There was a minute or so of silence between us before he came out with it: ‘I know you’ve read the letter.’ I nodded: ‘Lots of times, I’m afraid. I’m so sorry, Pagan. It’s like breaking a trust and . . .’

‘I’d have done the same myself, Philip. Sally might have blamed you, but I don’t.’

‘There’s something else, though,’ I said, as I took the white card from my pocket. But he waved it away.

‘I guessed you’d twigged, Philip, because I’ve got a higher opinion of your intelligence than you have.’

‘Doesn’t explain all that much, though.’

‘No, it doesn’t  –  do you want me to tell you what happened?’

Of course I did. And he told me.

What did Morse and Mrs Lloyd really get up to on the night of the crash?

His father had been in the car business, and he’d seen in one of the auto mags a list of personalised number-plates, among which was one that quite clearly would have been of considerable interest and pride to Sally Downes.

And Morse had gone for it, clearing his worries about a Christmas present, and simultaneously clearing his own bank balance. He had planned to give it to her on Christmas morning in their room at The Randolph.

On the night of the ‘incident’, he had received a telephone call at The Randolph from Helen telling him, quite truthfully, that Jeff was out at a staff party at The Linton Lodge Hotel and wouldn’t be back till, well, ‘pretty late’  –  thankfully to return, as he’d gone, in a taxi, because the Rolls was undergoing some minor mechanical operation. So! So she wondered why she shouldn’t have an enjoyable evening, too. She was game, if he (Morse) was.

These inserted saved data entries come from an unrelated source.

Lemma lookup_upsert_all T kds m T' k :
  upsert_all T kds m !! (T', k)
  = if decide (T' = T) then overlay kds k (m !! (T, k)) else m !! (T', k).
Proof.
  unfold upsert_all, overlay. revert m.
  induction kds as [|kd kds IH]; intros m; simpl.
  - by case_decide; simplify_eq.
  - rewrite IH, !lookup_upsert. by repeat case_decide; simplify_eq.
Qed.

Lemma lookup_delete_all T ks m T' k :
  delete_all T ks m !! (T', k)
  = if decide (T' = T)
    then (if decide (k ∈ ks) then None else m !! (T, k))
    else m !! (T', k).
Proof.
  unfold delete_all. induction ks as [|x ks IH]; simpl.
  - repeat case_decide; simplify_eq; try done;
      by match goal with H : _ ∈ [] |- _ => apply elem_of_nil in H end.
  - rewrite lookup_delete, IH.
    repeat case_decide; simplify_eq; try done;
      match goal with
      | H : ¬ _ ∈ _ :: _ |- _ => destruct H; by constructor
      | H : _ ∈ _ :: _ |- _ => apply elem_of_cons in H as [?|?]; congruence
      end.
Qed.

Lemma lookup_upsert_all_eq T kds m k :
  upsert_all T kds m !! (T, k) = overlay kds k (m !! (T, k)).
Proof. rewrite lookup_upsert_all. by case_decide. Qed.

Lemma lookup_upsert_all_ne T kds m T' k :
  T' ≠ T → upsert_all T kds m !! (T', k) = m !! (T', k).
Proof. intros. rewrite lookup_upsert_all. by case_decide. Qed.

Lemma lookup_delete_all_eq T ks m k :
  delete_all T ks m !! (T, k) = if decide (k ∈ ks) then None else m !! (T, k).
Proof. rewrite lookup_delete_all. by case_decide. Qed.

Lemma lookup_delete_all_ne T ks m T' k :
  T' ≠ T → delete_all T ks m !! (T', k) = m !! (T', k).
Proof. intros. rewrite lookup_delete_all. by case_decide. Qed.

(** Reading one row through one step of a run. *)
Ltac through H :=
  rewrite H;
  first [ rewrite lookup_delete_all_ne by discriminate
        | rewrite lookup_upsert_all_ne by discriminate
        | rewrite lookup_delete_all_eq
        | rewrite lookup_upsert_all_eq
        | idtac ].

Lemma elem_of_table_keys T m k : k ∈ table_keys T m ↔ is_Some (m !! (T, k)).
Proof.
  unfold table_keys. rewrite list_elem_of_omap. split.
  - intros ([[T' k'] r] & Hin%elem_of_map_to_list & Hk). simpl in Hk.
    case_decide; [|done]. injection Hk as ->. subst T'. eauto.
  - intros [r Hr]. exists (T, k, r). split; [by apply elem_of_map_to_list|].
    simpl. by case_decide.
Qed.

Lemma elem_of_stale_keys T ks m k :
  k ∈ stale_keys T ks m ↔ (k ∉ ks) ∧ is_Some (m !! (T, k)).
Proof.
  unfold stale_keys. rewrite list_elem_of_filter.
  by rewrite elem_of_table_keys.
Qed.

(** The entities of [kds] laid over each other under key [k]. *)
Definition combined (kds : list (Key * Entity)) (k : Key) : option Entity :=
  overlay kds k None.

Lemma overlay_snoc kds kd k r :
  overlay (kds ++ [kd]) k r
  = if decide (kd.1 = k) then Some (kd.2 ∪ default ∅ (overlay kds k r))
    else overlay kds k r.
Proof. unfold overlay. by rewrite foldl_app. Qed.

Lemma overlay_combined kds k r :
  overlay kds k r
  = match combined kds k with
    | Some u => Some (u ∪ default ∅ r)
    | None => r
    end.
Proof.
  unfold combined. induction kds as [|kd kds IH] using rev_ind; [done|].
  rewrite !overlay_snoc. case_decide; [|done].
  rewrite IH. destruct (overlay kds k None) as [u|]; simpl.
  - by rewrite (assoc_L (∪)).
  - by rewrite (right_id_L ∅ (∪)).
Qed.

(** Laying the desired entities over the rows twice is laying them once. *)
Lemma overlay_idemp kds k r :
  overlay kds k (overlay kds k r) = overlay kds k r.
Proof.
  rewrite !overlay_combined. destruct (combined kds k) as [u|]; [|done].
  simpl. f_equal. rewrite (assoc_L (∪)). f_equal. apply (idemp_L (∪)).
Qed.

Lemma combined_zip_None ks D k :
  length ks = length D → (combined (zip ks D) k = None ↔ k ∉ ks).
Proof.
  intros Hlen. unfold combined.
  revert D Hlen. induction ks as [|x ks IH] using rev_ind; intros D Hlen.
  - simpl. split; [intros _; apply not_elem_of_nil | done].
  - destruct D as [|d D _] using rev_ind.
    { rewrite length_app in Hlen. simpl in Hlen. lia. }
    rewrite !length_app in Hlen. simpl in Hlen.
    rewrite zip_with_app by lia. simpl. rewrite overlay_snoc. simpl.
    rewrite not_elem_of_app, list_elem_of_singleton.
    case_decide as Hx.
    + split; [done|]. intros [_ ?]. congruence.
    + rewrite IH by lia. split; [intros ?; split; [done|congruence] | by intros []].
Qed.

(** *** What a sync leaves behind *)

(** The rows of table [T] once its desired entities are synced and its
    stale rows deleted: syncing the same entities again changes nothing,
    and no row is left that is not desired. *)
Lemma settled ks D (old new : Key → option Entity) (stale : list Key) :
  length ks = length D →
  (∀ k, k ∈ stale ↔ (k ∉ ks) ∧ is_Some (old k)) →
  (∀ k, new k = if decide (k ∈ stale) then None
                else overlay (zip ks D) k (old k)) →
  (∀ k, overlay (zip ks D) k (new k) = new k) ∧
  (∀ k, is_Some (new k) → k ∈ ks).
Proof.
  intros Hlen Hstale Hafter. split; intros k; rewrite !Hafter.
  - case_decide as Hk; [|apply overlay_idemp].
    rewrite overlay_combined.
    apply Hstale in Hk as [Hk _]. apply (combined_zip_None _ D) in Hk; [|done].
    by rewrite Hk.
  - case_decide as Hk; [by intros [? ?]|].
    rewrite overlay_combined.
    destruct (combined (zip ks D) k) as [u|] eqn:Hu.
    + intros _. destruct (decide (k ∈ ks)) as [|Hn]; [done|].
      apply (combined_zip_None _ D) in Hn; [|done]. congruence.
    + intros Hsome. destruct (decide (k ∈ ks)) as [|Hn]; [done|].
      destruct Hk. apply Hstale. done.
Qed.
Lemma exits_by_flag uid world :
  (_process_zeromq_messages uid world).2 = Exits ->
  exists it, In it world /\ destroyed_read it = true.
Proof.
  induction world as [|it rest IH]; simpl; [discriminate|].
  destruct (destroyed_read it) eqn:Hd; simpl.
  - intros _. exists it. auto.
  - destruct (loop_body uid it) as [t [e|[]]]; simpl; [discriminate|].
    destruct (_process_zeromq_messages uid rest) as [t' o]. simpl in *.
    intros H. destruct (IH H) as (it' & Hin & Hit'). exists it'. auto.
Qed.

Lemma poll_failures_only uid world :
  Forall poll_fails world ->
  _process_zeromq_messages uid world = (replicate (List.length world) Poll, AtLoopTest).
Proof.
  induction 1 as [|it rest Hit _ IH]; [reflexivity|].
  rewrite (poll_failure_skipped uid it rest Hit), IH. reflexivity.
Qed.

(** How a run ends that is not at its loop test. *)
Lemma relay_ends uid world :
  match (_process_zeromq_messages uid world).2 with
  | AtLoopTest => True
  | Exits => exists it, In it world /\ destroyed_read it = true
  | Escapes e =>
      exists it, In it world /\ destroyed_read it = false
        /\ ((polled it = PollRaises e /\ is_ZMQError e = false)
            \/ (polled it = PollReturns (Some POLLIN)
                /\ (received it = inl e \/ sent it = Some e)))
  end.
Proof.
  induction world as [|it rest IH]; simpl; [exact I|].
  destruct (destroyed_read it) eqn:Hd; simpl; [exists it; auto|].
  assert (Hbody : match loop_body uid it with
                  | (_, inl e) =>
                      (polled it = PollRaises e /\ is_ZMQError e = false)
                      \/ (polled it = PollReturns (Some POLLIN)
                          /\ (received it = inl e \/ sent it = Some e))
                  | (_, inr _) => True
                  end).
  { unfold loop_body. destruct (polled it) as [e|[flags|]]; simpl; [| |exact I].
    - destruct (is_ZMQError e) eqn:He; simpl; [exact I|]. left. auto.
    - destruct (flags =? POLLIN)%Z eqn:Hf; simpl; [|exact I].
      apply Z.eqb_eq in Hf. subst flags. unfold forward_message.
      destruct (received it) as [e|message]; simpl; [right; auto|].
      destruct (partition " " message) as [[topic sep] rest']. simpl.
      destruct (sent it); simpl; [right; auto|exact I]. }
  destruct (loop_body uid it) as [t [e|[]]]; simpl.
  - exists it. auto.
  - destruct (_process_zeromq_messages uid rest) as [t' o]. simpl in *.
    destruct o; [|destruct IH as (it' & Hin & H); exists it'; auto|exact I].
    destruct IH as (it' & Hin & H). exists it'. auto.
Qed.

(** C8, as amended. An iteration whose poll raises [ZMQError] does nothing
    but the poll and leaves the loop running on the following iterations,
    exactly as an iteration with nothing to read; a run made of poll
    failures only is still at its loop test after any number of them. The
    loop leaves its [while] normally only in an iteration that read the
    destroyed flag as set; it ends otherwise only by an exception that is
    not caught, in an iteration that read the flag as clear: an exception of
    the poll that is not a [ZMQError], or one of [recv_string] or
    [send_event]. *)
Theorem poll_failure_is_no_message (uid : option string) :
  (forall it rest, poll_fails it ->
     _process_zeromq_messages uid (it :: rest)
     = (Poll :: (_process_zeromq_messages uid rest).1,
        (_process_zeromq_messages uid rest).2)
     /\ _process_zeromq_messages uid (it :: rest)
        = _process_zeromq_messages uid (nothing_to_read it :: rest))
  /\ (forall world, Forall poll_fails world ->
        _process_zeromq_messages uid world
        = (replicate (List.length world) Poll, AtLoopTest))
  /\ (forall world, (_process_zeromq_messages uid world).2 = Exits ->
        exists it, In it world /\ destroyed_read it = true)
  /\ (forall world e, (_process_zeromq_messages uid world).2 = Escapes e ->
        exists it, In it world /\ destroyed_read it = false
          /\ ((polled it = PollRaises e /\ is_ZMQError e = false)
              \/ (polled it = PollReturns (Some POLLIN)
                  /\ (received it = inl e \/ sent it = Some e)))).
Proof.
  split; [|split; [|split]].
  - intros it rest H. split; [apply poll_failure_skipped; exact H|].
    rewrite (poll_failure_skipped uid it rest H). simpl. unfold loop_body. simpl.
    destruct (_process_zeromq_messages uid rest). reflexivity.
  - apply poll_failures_only.
  - apply exits_by_flag.
  - intros world e H. pose proof (relay_ends uid world) as R. rewrite H in R. exact R.
Qed.

(** C8 as stated fails where [recv_string] raises: the poll reports a
    message, the flag is clear, and the exception, here the [ZMQError] of a
    socket closed in the meantime, ends the loop. *)
Lemma poll_failure_as_stated_fails :
  let it := {| destroyed_read := false; polled := PollReturns (Some POLLIN);
               received := inl ZMQError; sent := None |} in
  _process_zeromq_messages None [it] = ([Poll], Escapes ZMQError)
  /\ ~ exits_only_by_destruction_as_stated
         (fun world => (_process_zeromq_messages None world).2).
Proof.
  cbv zeta. split; [reflexivity|].
  intros H.
  destruct (H [{| destroyed_read := false; polled := PollReturns (Some POLLIN);
                  received := inl ZMQError; sent := None |}])
    as (it & Hin & Hd); [discriminate|].
  destruct Hin as [<-|[]]. discriminate.
Qed.

Example poll_failure_then_message :
  _process_zeromq_messages None
    [ {| destroyed_read := false; polled := PollRaises ZMQError;
         received := inr "lost"; sent := None |};
      {| destroyed_read := false; polled := PollReturns (Some POLLIN);
         received := inr "misp_json {}"; sent := None |};
      {| destroyed_read := true; polled := PollRaises ZMQError;
         received := inr "late"; sent := None |} ]
  = ([ Poll; Poll; RecvString "misp_json {}";
       Log DEBUG "Received notification for %s" ["misp_json"];
       Log DEBUG "Forwarding notification to %s ..."
         ["/opendxl-misp/service/zeromq-notifications/misp_json"];
       SendEvent "/opendxl-misp/service/zeromq-notifications/misp_json" "{}" ],
     Exits).
Proof. vm_compute. reflexivity. Qed.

He was. She’d parked momentarily outside The Randolph, poked her head inside the bar, seen him sitting there reading his Homer, and off they drove. Where to? The Trout Inn out at Wolvercote  –  no more than two or three miles away.

Super time together! He, having drunk perhaps a little too much earlier, had resolutely stuck to beer; she, a little irresolutely, perhaps, had been rather more liberal; and each had taken a goodly share of complimentary counter-top canapés.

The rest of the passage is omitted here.